### WHAT TO DO
When you answer, restate the entries below without altering anything.

Collected data entries:
################
Lemma wp_vfs_make_vnode s0 s U fuel name w vt mp (Q : Z → vfs S M → Prop) :
  heap_steps s0 (vheap s) → owns (vheap s) U → is_cstr (vmem s) name w → zlen w < NAME_MAX → (length w < fuel)%nat →
  name_held U name w →
  (∀ new s', made s U w vt mp new s' → heap_steps s0 (vheap s') → Q new s') →
  wp_unless (vfs_make_vnode (ops := careful) fuel name vt mp) (vfs_make_vnode fuel name vt mp) s Q.
Proof.
  intros Hst Ho Hw Hl Hf Hn HQ. unfold vfs_make_vnode. apply wp_unless_step.
  apply wp_bind, wp_gets. rewrite (strlen_cstr _ _ _ w) by done. apply wp_ret.
  destruct (Z.leb_spec NAME_MAX (zlen w)); [lia|].
  apply wp_unless_bind, wp_unless_zoom. eapply wp_kcalloc; [done..|done|].
  intros new nsz h Hnew Hfresh Hnsz _ Hst1 Ho1. apply wp_unless_step, wp_modify.
  apply wp_unless_step, wp_bind, wp_nonnull; [exact Hnew|]. apply wp_modify. simpl.
  destruct (name_kept h U name w new nsz (vmem s) (memzero (vmem s) new sizeof_vnode) Hn Ho1 Hfresh) as [Hw1 Hsep];
    [unfold sizeof_vnode in *; lia|done|intros a; apply memzero_ld8; unfold sizeof_vnode; lia|].
  apply wp_unless_bind, wp_unless_zoom. simpl.
  eapply (wp_hashmap_create (memcpy (memzero (vmem s) new sizeof_vnode) new name (zlen w)));
    [exact Hst1|exact Ho1|lia| |intros Hnp; by destruct (Hnp pow2_2)].
  intros _ m h2 Hts Hr (Hst2 & tsz & Htsz & Hmf & Ho2) _. cbv beta iota.
  apply wp_unless_step, wp_bind, wp_nonnull; [exact Hnew|]. apply wp_modify.
  apply wp_unless_step, wp_assert; [done|]. apply wp_unless_step. apply wp_bind, wp_gets. simpl.
  rewrite (strlen_cstr _ _ _ w) by done. apply wp_ret, wp_unless_step, wp_modify, wp_unless_ret, HQ; [|exact Hst2].
  rewrite lookup_insert_None in Hmf. destruct Hmf as [Hmf Hmn].
  unfold NAME_MAX, sizeof_vnode in *.
  assert (∀ a, ld8 (memcpy (memzero (vmem s) new 304) new name (zlen w)) a =
    if (new <=? a) && (a <? new + zlen w) then ld8 (memzero (vmem s) new 304) (name + (a - new))
    else ld8 (memzero (vmem s) new 304) a) as Hcpy.
  { intros a. destruct Hsep as [->|Hsep]; [|apply memcpy_ld8; lia].
    change (Z.of_nat (length (@nil Z))) with 0. unfold memcpy. simpl.
    destruct (Z.leb_spec new a), (Z.ltb_spec a (new + 0)); try lia; done. }
  split; simpl; rewrite ?upd_eq; try done.
  - unfold sizeof_vnode. intros a Ha. rewrite Hcpy, !memzero_ld8 by lia.
    destruct (Z.leb_spec new a), (Z.ltb_spec a (new + zlen w)), (Z.ltb_spec a (new + 304)); try lia; done.
  - split; [|split; [apply Hw1|]].
    + rewrite <- (proj1 Hw1) at 3. apply list_fmap_ext.
      intros k i Hi%list_elem_of_lookup_2%elem_of_seqZ. rewrite Hcpy.
      destruct (Z.leb_spec new (new + i)), (Z.ltb_spec (new + i) (new + zlen w)); try lia. simpl. f_equal. lia.
    + rewrite Hcpy, !memzero_ld8 by lia.
      destruct (Z.leb_spec new (new + zlen w)), (Z.ltb_spec (new + zlen w) (new + zlen w)), (Z.ltb_spec (new + zlen w) (new + 304)); try lia; done.
  - intros v Hv. by rewrite !upd_ne by done.
  - split_and!; [done..|]. by destruct (mp =? 0).
  - exists nsz, tsz. done.
Qed.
################
### YOUR SOLUTION
Lemma wp_vfs_make_vnode s0 s U fuel name w vt mp (Q : Z → vfs S M → Prop) :
  heap_steps s0 (vheap s) → owns (vheap s) U → is_cstr (vmem s) name w → zlen w < NAME_MAX → (length w < fuel)%nat →
  name_held U name w →
  (∀ new s', made s U w vt mp new s' → heap_steps s0 (vheap s') → Q new s') →
  wp_unless (vfs_make_vnode (ops := careful) fuel name vt mp) (vfs_make_vnode fuel name vt mp) s Q.
Proof.
  intros Hst Ho Hw Hl Hf Hn HQ. unfold vfs_make_vnode. apply wp_unless_step.
  apply wp_bind, wp_gets. rewrite (strlen_cstr _ _ _ w) by done. apply wp_ret.
  destruct (Z.leb_spec NAME_MAX (zlen w)); [lia|].
  apply wp_unless_bind, wp_unless_zoom. eapply wp_kcalloc; [done..|done|].
  intros new nsz h Hnew Hfresh Hnsz _ Hst1 Ho1. apply wp_unless_step, wp_modify.
  apply wp_unless_step, wp_bind, wp_nonnull; [exact Hnew|]. apply wp_modify. simpl.
  destruct (name_kept h U name w new nsz (vmem s) (memzero (vmem s) new sizeof_vnode) Hn Ho1 Hfresh) as [Hw1 Hsep];
    [unfold sizeof_vnode in *; lia|done|intros a; apply memzero_ld8; unfold sizeof_vnode; lia|].
  apply wp_unless_bind, wp_unless_zoom. simpl.
  eapply (wp_hashmap_create (memcpy (memzero (vmem s) new sizeof_vnode) new name (zlen w)));
    [exact Hst1|exact Ho1|lia| |intros Hnp; by destruct (Hnp pow2_2)].
  intros _ m h2 Hts Hr (Hst2 & tsz & Htsz & Hmf & Ho2) _. cbv beta iota.
  apply wp_unless_step, wp_bind, wp_nonnull; [exact Hnew|]. apply wp_modify.
  apply wp_unless_step, wp_assert; [done|]. apply wp_unless_step. apply wp_bind, wp_gets. simpl.
  rewrite (strlen_cstr _ _ _ w) by done. apply wp_ret, wp_unless_step, wp_modify, wp_unless_ret, HQ; [|exact Hst2].
  rewrite lookup_insert_None in Hmf. destruct Hmf as [Hmf Hmn].
  unfold NAME_MAX, sizeof_vnode in *.
  assert (∀ a, ld8 (memcpy (memzero (vmem s) new 304) new name (zlen w)) a =
    if (new <=? a) && (a <? new + zlen w) then ld8 (memzero (vmem s) new 304) (name + (a - new))
    else ld8 (memzero (vmem s) new 304) a) as Hcpy.
  { intros a. destruct Hsep as [->|Hsep]; [|apply memcpy_ld8; lia].
    change (Z.of_nat (length (@nil Z))) with 0. unfold memcpy. simpl.
    destruct (Z.leb_spec new a), (Z.ltb_spec a (new + 0)); try lia; done. }
  split; simpl; rewrite ?upd_eq; try done.
  - unfold sizeof_vnode. intros a Ha. rewrite Hcpy, !memzero_ld8 by lia.
    destruct (Z.leb_spec new a), (Z.ltb_spec a (new + zlen w)), (Z.ltb_spec a (new + 304)); try lia; done.
  - split; [|split; [apply Hw1|]].
    + rewrite <- (proj1 Hw1) at 3. apply list_fmap_ext.
      intros k i Hi%list_elem_of_lookup_2%elem_of_seqZ. rewrite Hcpy.
      destruct (Z.leb_spec new (new + i)), (Z.ltb_spec (new + i) (new + zlen w)); try lia. simpl. f_equal. lia.
    + rewrite Hcpy, !memzero_ld8 by lia.
      destruct (Z.leb_spec new (new + zlen w)), (Z.ltb_spec (new + zlen w) (new + zlen w)), (Z.ltb_spec (new + zlen w) (new + 304)); try lia; done.
  - intros v Hv. by rewrite !upd_ne by done.
  - split_and!; [done..|]. by destruct (mp =? 0).
  - exists nsz, tsz. done.
Qed.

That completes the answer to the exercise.